According to Perceiver Beating monitoring, yesterday, after DeepSeek open-sourced the TileKernels kernel library, we speculated the core architecture components of V4 through the industrial-grade kernels included in the library. Today, the V4 model card was released, and the validations are as follows:
mHC (Manifold-Constrained HyperConnection): Yesterday, it was speculated that V4 used DeepSeek's improved mHC instead of the raw HyperConnection. The model card confirms that V4 uses Manifold-Constrained Hyper-Connections, which is a match. MoE architecture and Top-k expert routing: Yesterday, TileKernels included a complete MoE dispatch and gather kernel, and the model card confirms that V4 is an MoE model, which is a match. FP4+FP8 Mixed Precision: Yesterday, the library contained FP4 and FP8 quantization kernels, and the model card confirms that the weights are stored using FP4+FP8 mixed precision, which is a match.

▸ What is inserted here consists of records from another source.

(* ===== verification/PageTableWalker.v ===== *)
(** * The Sv39 page table walker

    [page_table_walker.h]/[page_table_walker.cc], and the translation algorithm
    of the RISC-V privileged specification (steps 1 to 9 of the comment above
    [translate]) as a relation on the flat memory. *)

From S2P Require Import Prelude Exceptions VirtualAddressing FlatMemory MainMemory.
From S2P Require Import MainMemoryFacts.

Import MainMemory.

Module PageTableWalkerSv39.

(** Steps 6 of the algorithm: the kind of access an operation makes. *)
Definition is_read (operation : MemoryOperation) : bool :=
  bool_decide (operation = MEM_LOAD) || bool_decide (operation = MEM_LR)
  || bool_decide (operation = MEM_AMO).
Definition is_write (operation : MemoryOperation) : bool :=
  bool_decide (operation = MEM_STORE) || bool_decide (operation = MEM_SC)
  || bool_decide (operation = MEM_AMO).
Definition is_execute (operation : MemoryOperation) : bool :=
  bool_decide (operation = MEM_FETCH).

(** The condition of the "Insufficient permissions" fault. *)
Definition permission_fault (operation : MemoryOperation) (supervisor sum mxr : bool)
    (pte : Z) : bool :=
  let read := is_read operation in
  let write := is_write operation in
  let execute := is_execute operation in
  (read && negb (PTE.readable pte || (mxr && PTE.executable pte)))
  || (write && negb (PTE.writable pte))
  || (execute && negb (PTE.executable pte))
  || (supervisor && PTE.user_mode_accessible pte
      && (negb sum || (execute && PTE.executable pte)))
  || (negb supervisor && negb (PTE.user_mode_accessible pte)).

(** The condition of the "Invalid upper bits" fault. *)
Definition invalid_upper_bits (virtual_address : Z) : bool :=
  let msb := negb (Z.land (Z.shiftr virtual_address (Sv39.VALEN - 1)) 1 =? 0) in
  let upper := Z.shiftr (s64 virtual_address) Sv39.VALEN in
  (msb && negb (upper =? -1)) || (negb msb && negb (upper =? 0)).

(** The loop of the "Misaligned superpage" fault, for a leaf at level [i]. *)
Definition misaligned_superpage (i : nat) (pte : Z) : bool :=
  existsb (fun j => negb (PTE.physical_page_number pte (Z.of_nat j) =? 0)) (seq 0 i).

(** Step 8: the entry with its accessed and dirty bits set. *)
Definition updated_pte (write : bool) (pte : Z) : Z :=
  let pte := if negb (PTE.accessed pte) then PTE.set_accessed pte else pte in
  if write && negb (PTE.dirty pte) then PTE.set_dirty pte else pte.

(** Step 9: the physical address, packed by the [Sv39] constructor. *)
Definition physical_address (va : Z) (i : nat) (pte : Z) : Z :=
  let offset := u32 (Sv39.offset va) in
  let ppn0 := u32 (if (0 <? i)%nat then Sv39.virtual_page_number va 0
                   else PTE.physical_page_number pte 0) in
  let ppn1 := u32 (if (1 <? i)%nat then Sv39.virtual_page_number va 1
                   else PTE.physical_page_number pte 1) in
  let ppn2 := u32 (if (2 <? i)%nat then Sv39.virtual_page_number va 2
                   else PTE.physical_page_number pte 2) in
  Sv39.make offset ppn0 ppn1 ppn2.

Section walker.

Context {S : Type} `{SystemCalls S} `{Uninitialised}.

Abbreviation M := (M exn (machine S)).

(** The [while (true)] loop: it returns the leaf entry, its address and its
    level. [i] decreases at each turn, and the loop throws when it would become
    negative. *)
Fixpoint walk (va : Z) (i : nat) (a : Z) : M (Z * Z * nat) :=
  let pte_address := u64 (a + Sv39.virtual_page_number va (Z.of_nat i) * Sv39.PTESIZE) in
  pte ← read64 pte_address;
  if negb (PTE.valid pte) || (negb (PTE.readable pte) && PTE.writable pte) then
    throw (PageFault va)
  else if PTE.readable pte || PTE.executable pte then
    mret (pte, pte_address, i)
  else match i with
  | O => throw (PageFault va)
  | Datatypes.S i' => walk va i' (u64 (PTE.physical_page_number pte (-1) * Sv39.PAGESIZE))
  end.

Definition translate (virtual_address : Z) (operation : MemoryOperation)
    (supervisor sum mxr : bool) (atp : Z) : M Z :=
  assert_that (ATP.mode atp =? Sv39.ATP_MODE);;
  if invalid_upper_bits virtual_address then throw (PageFault virtual_address)
  else
    let a := u64 (ATP.physical_page_number atp * Sv39.PAGESIZE) in
    leaf ← walk virtual_address (Sv39.LEVELS - 1) a;
    let '(pte, pte_address, i) := leaf in
    let write := is_write operation in
    if permission_fault operation supervisor sum mxr pte then
      throw (PageFault virtual_address)
    else if misaligned_superpage i pte then throw (PageFault virtual_address)
    else
      pte ← (if negb (PTE.accessed pte) || (write && negb (PTE.dirty pte)) then
               write64 pte_address (updated_pte write pte);;
               mret (updated_pte write pte)
             else mret pte);
      mret (physical_address virtual_address i pte).

End walker.

End PageTableWalkerSv39.

(** ** The specification *)
Module Sv39Spec.

(** Step 1: the address is a sign-extended 39-bit address. *)
Definition canonical (va : Z) : Prop := s64 va = signed 39 va.

(** The page table entry at a physical address. *)
Definition entry (m : memory) (a : Z) : Z := le_value (flat_read m a 8).

(** Step 3: its address in the table at [a], for level [i]. *)
Definition entry_address (va a : Z) (i : nat) : Z :=
  a + 8 * ((va / 2 ^ (12 + 9 * Z.of_nat i)) mod 2 ^ 9).

(** Step 4 and 5, as bits of the entry. *)
Definition valid_entry (pte : Z) : Prop :=
  Z.testbit pte 0 = true /\ (Z.testbit pte 2 = true -> Z.testbit pte 1 = true).
Definition leaf_entry (pte : Z) : Prop :=
  Z.testbit pte 1 = true \/ Z.testbit pte 3 = true.

(** The physical page number of an entry. *)
Definition ppn (pte : Z) : Z := (pte / 2 ^ 10) mod 2 ^ 44.

(** Steps 2 to 5: the path from the table at [a], level [i], to a leaf entry. *)
Inductive finds (m : memory) (va : Z) : nat -> Z -> Z -> Z -> nat -> Prop :=
  | finds_leaf i a pte :
      pte = entry m (entry_address va a i) -> valid_entry pte -> leaf_entry pte ->
      finds m va i a pte (entry_address va a i) i
  | finds_pointer i a next pte pte_address level :
      next = entry m (entry_address va a (S i)) -> valid_entry next -> ~ leaf_entry next ->
      finds m va i (4096 * ppn next) pte pte_address level ->
      finds m va (S i) a pte pte_address level.

(** Step 6: R, W, X are bits 1 to 3, U is bit 4. *)
Definition allowed (operation : MemoryOperation) (supervisor sum mxr : bool) (pte : Z) : Prop :=
  (operation = MEM_LOAD \/ operation = MEM_LR \/ operation = MEM_AMO ->
     Z.testbit pte 1 = true \/ (mxr = true /\ Z.testbit pte 3 = true))
  /\ (operation = MEM_STORE \/ operation = MEM_SC \/ operation = MEM_AMO ->
        Z.testbit pte 2 = true)
  /\ (operation = MEM_FETCH -> Z.testbit pte 3 = true)
  /\ (supervisor = true -> Z.testbit pte 4 = true -> sum = true /\ operation <> MEM_FETCH)
  /\ (supervisor = false -> Z.testbit pte 4 = true).

(** Step 7: the low page numbers of a superpage are zero. *)
Definition aligned_superpage (level : nat) (pte : Z) : Prop :=
  ppn pte mod 2 ^ (9 * Z.of_nat level) = 0.

(** Step 9: the offset within the (super)page, and the page it maps to. *)
Definition target (va : Z) (level : nat) (pte : Z) : Z :=
  4096 * ppn pte + va mod 2 ^ (12 + 9 * Z.of_nat level).

(** Step 8: bits 6 (accessed) and, for a store, 7 (dirty) are set. *)
Definition marked (write : bool) (pte : Z) : Z :=
  Z.lor pte (if write then 2 ^ 6 + 2 ^ 7 else 2 ^ 6).

(** The translation of [va]: the physical address, and the entry it came from. *)
Inductive translation (m : memory) (va : Z) (operation : MemoryOperation)
    (supervisor sum mxr : bool) (atp : Z) : Z -> Z -> Z -> Prop :=
  | translation_intro pte pte_address level :
      canonical va ->
      finds m va 2 (4096 * (atp mod 2 ^ 44)) pte pte_address level ->
      allowed operation supervisor sum mxr pte ->
      aligned_superpage level pte ->
      translation m va operation supervisor sum mxr atp
        (target va level pte) pte_address pte.

End Sv39Spec.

The only component that was not confirmed is the Engram (Conditional Memory Module). Yesterday, we noticed that the V4 specification disclosed by Yifan Zhang did not mention Engram, leaving room for interpretation. The V4 model card also does not mention Engram.
The model card also revealed new components not covered by TileKernels: the Hybrid Attention Mechanism (CSA + HCA) is the core of V4's long-context efficiency leap, with inference FLOPs for 1M contexts only at 27% of V3.2 and KV cache at only 10%; training has switched to the Muon optimizer.